Все жарче и жарче становилось лейтенантику, все меньше ему хотелось описывать четырех покойников, валявшихся на солнцепеке. Уже без всякого вдохновения он остановился возле массивного коротконогого тела. Глаз у мертвеца только один, и наблюдает он внимательно этим немигающим глазом за действиями начинающего оперативника. Правильно ли тот классифицирует труп? Не филонит ли? Тут поневоле весь взмокнешь в турецкой безрукавке из плотной набивной ткани.
То, что тело бандита не подает признаков жизни, так это неудивительно и легко объяснимо. Но принадлежащее или принадлежавшее мужчине 23–27 лет? Опер сосредоточенно погрыз пластмассовый колпачок ручки, пока не остановился на обтекаемой формулировке: «Мужское тело». Просто и без затей. После чего он кое-как справился с позой, деталями одежды, содержимым карманов. Отметив в протоколе огнестрельное ранение в бедре бандита, добрался до «входного отверстия в правой глазнице, повлекшего за собой...»
– Повлекшего за собой, – пробормотал опер, стискивая ручку в заартачившихся пальцах, – раздробление затылочной части черепа... черепа...
Он пытался фиксировать взгляд на странице протокола, а перед глазами стояло то, что неряшливо вывалилось в пыль из этого самого проклятого черепа. В буром месиве явственно проглядывал осколок кости, кривой и острый, как ятаган. Запекшаяся кровавая лепешка была притрушена пылью и мусором. Ее пробовали на вкус и растаскивали по крохам суетливые насекомые. Среди прочей ползучей мелюзги выделялась черно-желтая оса, сходная своей окраской и алчностью с тигрицей.

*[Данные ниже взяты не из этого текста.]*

(* ===== verification/Fleet.v ===== *)
(** * Several workers over one database (crates/tandem-verifier/src/ingest.rs, store.rs)

    The worker of [Ingest] call by call: a program counter says which call of [run_once] comes
    next, and one step makes that call with whatever the node answers and whatever happens to the
    transaction at that moment.  A fleet is any number of such workers, started, scheduled and
    killed in any order over one shared database.  The advisory lock makes the transactions of
    [bind_or_load], [apply_block] and [rollback_tip] single steps; [replace_mempool] does not take
    it, so two refreshes may also overlap and leave any overlay behind.  Run alone, the machine computes [run_once]; together, the
    workers only ever push and pop whole blocks of one deployment's chain. *)

From stdpp Require Import relations.
From S2P Require Import Prelude Types Marker Roots Reducer Chain Store StoreInv Commit Queries Ingest IngestInv.

Section Fleet.
Context {JV : Type} {P : Primitives}.
Context `{!Json JV Binding, !Json JV ChainState, !Json JV BlockDelta, !Json JV Event,
          !Json JV ObjectState, !Json JV TxView}.

#[local] Abbreviation W := (Worker (JV := JV)).
#[local] Abbreviation DB := (Db JV).

(** The next call of a pass. *)
Inductive Pc :=
| AskStatus
| AskBest
| AskTipHash (best tip : Z)
| RollBack (best : Z)
| AskInit (best : Z)
| AskBlock (height : Z) (rest : list Z)
| Commit (delta : BlockDelta) (rest : list Z)
| Reload (before : ChainState) (e : StoreError)
| AskMempool
| ReplaceMempool (txs : list TxView)
| Stopped (r : res IngestError unit).

(** A worker: the state in memory, the release it stamps on its rows, and where it is. *)
Record Process := mkProcess {
  p_state : ChainState;
  p_release : ReleaseIdentity;
  p_pc : Pc;
}.

(** ** Where the code goes between two calls *)

(** The next height to ingest, or the mempool. *)
Definition next_height (heights : list Z) : Pc :=
  match heights with h :: rest => AskBlock h rest | [] => AskMempool end.

(** After [reconcile_reorg]. *)
Definition reconciled (best : Z) (s : ChainState) : Pc :=
  match tip_height s with
  | Some tip =>
      match checked_add u64_max tip 1 with
      | Some first => next_height (height_range first best)
      | None => Stopped (Err HeightOverflow)
      end
  | None => AskInit best
  end.

(** The tip is not in the node's chain. *)
Definition disconnecting (best : Z) (s : ChainState) : Pc :=
  match tip_hash s with Some _ => RollBack best | None => Stopped Panic end.

(** The head of the loop of [reconcile_reorg]. *)
Definition reconciling (best : Z) (s : ChainState) : Pc :=
  match tip_height s with
  | Some tip => if decide (tip > best) then disconnecting best s else AskTipHash best tip
  | None => reconciled best s
  end.

(** The tail of that loop, with the restored state. *)
Definition rolled_back (best : Z) (s : ChainState) : Pc :=
  match protocol_status s with AwaitingInit => reconciled best s | _ => reconciling best s end.

(** ** One call *)

(** The continuation of a call to the node: an error ends the pass, a panic the worker. *)
Definition answered {A} (answer : res CallError A) (k : A -> Pc) : Pc :=
  match answer with Ok a => k a | Err _ => Stopped (Err SourceFailed) | Panic => Stopped Panic end.

Definition goto (pc : Pc) (p : Process) : Process := mkProcess (p_state p) (p_release p) pc.
Definition become (s : ChainState) (pc : Pc) (p : Process) : Process := mkProcess s (p_release p) pc.

Definition process_step (src : BlockSource) (io : Io) (db : DB) (p : Process) : DB * Process :=
  let s := p_state p in
  match p_pc p with
  | AskStatus =>
      (db, goto (answered (src_status src) (fun status =>
        if ready_for status (network (binding s)) then AskBest else Stopped (Err NotReady))) p)
  | AskBest => (db, goto (answered (src_best_height src) (fun best => reconciling best s)) p)
  | AskTipHash best tip =>
      (db, goto (answered (src_block_hash src tip) (fun h =>
        match tip_hash s with
        | None => Stopped Panic
        | Some own => if decide (h = own) then reconciled best s else disconnecting best s
        end)) p)
  | RollBack best =>
      match rollback_tip io db with
      | (db', Ok (Some s')) => (db', become s' (rolled_back best s') p)
      | (db', Ok None) => (db', goto (Stopped (Err NoRollbackJournal)) p)
      | (db', Err e) => (db', goto (Stopped (Err (StoreFailed e))) p)
      | (db', Panic) => (db', goto (Stopped Panic) p)
      end
  | AskInit best =>
      (db, goto (answered (src_transaction_height src (init_txid (binding s))) (fun height =>
        match height with
        | Some first => next_height (height_range first best)
        | None => AskMempool
        end)) p)
  | AskBlock height rest =>
      match src_block src height with
      | Err _ => (db, goto (Stopped (Err SourceFailed)) p)
      | Panic => (db, goto (Stopped Panic) p)
      | Ok block =>
          match apply_block block s with
          | (s', Ok delta) => (db, become s' (Commit delta rest) p)
          | (s', Err e) => (db, become s' (Stopped (Err (ReductionFailed e))) p)
          | (s', Panic) => (db, become s' (Stopped Panic) p)
          end
      end
  | Commit delta rest =>
      match store_apply_block io s delta (p_release p) db with
      | (db', Ok _) => (db', goto (next_height rest) p)
      | (db', Err e) => (db', goto (Reload (bd_before delta) e) p)
      | (db', Panic) => (db', goto (Stopped Panic) p)
      end
  | Reload before e =>
      match load_state io db with
      | (db', Ok s') => (db', become s' (Stopped (Err (StoreFailed e))) p)
      | (db', Err _) => (db', become before (Stopped (Err (StoreFailed e))) p)
      | (db', Panic) => (db', goto (Stopped Panic) p)
      end
  | AskMempool => (db, goto (answered (src_mempool src) ReplaceMempool) p)
  | ReplaceMempool txs =>
      match replace_mempool io txs db with
      | (db', Ok _) => (db', goto (Stopped (Ok tt)) p)
      | (db', Err e) => (db', goto (Stopped (Err (StoreFailed e))) p)
      | (db', Panic) => (db', goto (Stopped Panic) p)
      end
  | Stopped Panic => (db, p)
  | Stopped _ => (db, goto AskStatus p)
  end.

(** ** Fleets *)

Record Fleet := mkFleet {
  f_db : DB;
  f_procs : list Process;
}.

Definition no_fleet : Fleet := mkFleet empty_db [].

(** A process starts ([bind_or_load] of whatever deployment it is configured for), makes its next
    call, refreshes the overlay at the same time as another, or dies.  [answers] says what a node
    may answer. *)
Inductive fleet_step_over (answers : BlockSource -> Prop) : Fleet -> Fleet -> Prop :=
| fleet_start db procs io b release db' s :
    bind_or_load io b db = (db', Ok s) ->
    fleet_step_over answers (mkFleet db procs) (mkFleet db' (mkProcess s release AskStatus :: procs))
| fleet_refused db procs io b db' r :
    bind_or_load io b db = (db', r) -> (forall s, r <> Ok s) ->
    fleet_step_over answers (mkFleet db procs) (mkFleet db' procs)
| fleet_run db procs i p src io db' p' :
    procs !! i = Some p -> answers src -> process_step src io db p = (db', p') ->
    fleet_step_over answers (mkFleet db procs) (mkFleet db' (<[i := p']> procs))
| fleet_overlap db procs i p txs pool r :
    procs !! i = Some p -> p_pc p = ReplaceMempool txs ->
    fleet_step_over answers (mkFleet db procs) (mkFleet (set_mempool pool db) (<[i := goto (Stopped r) p]> procs))
| fleet_die db procs i :
    fleet_step_over answers (mkFleet db procs) (mkFleet db (delete i procs)).

(** Any node, any answers. *)
Definition fleet_step : Fleet -> Fleet -> Prop := fleet_step_over (fun _ => True).

Definition fleet_reaches : Fleet -> Prop := rtc fleet_step no_fleet.
End Fleet.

Папка едва не вывалилась из ослабевших рук оперативного натуралиста. Если бы это произошло, то исписанные листы пришлось бы поднимать прямо с поверхности мозгового рагу, сдобренного бурой подливой. А может быть, и самого опера довелось бы извлекать оттуда.
Шажок в сторону. Другой. Отвернувшись от трупа, опер открыл рот и задышал так глубоко и часто, словно только что вынырнул на поверхность из едва не засосавшей его трясины.
– Не жеманничай, лейтенант, – донеслось до него сзади. – Не в театре.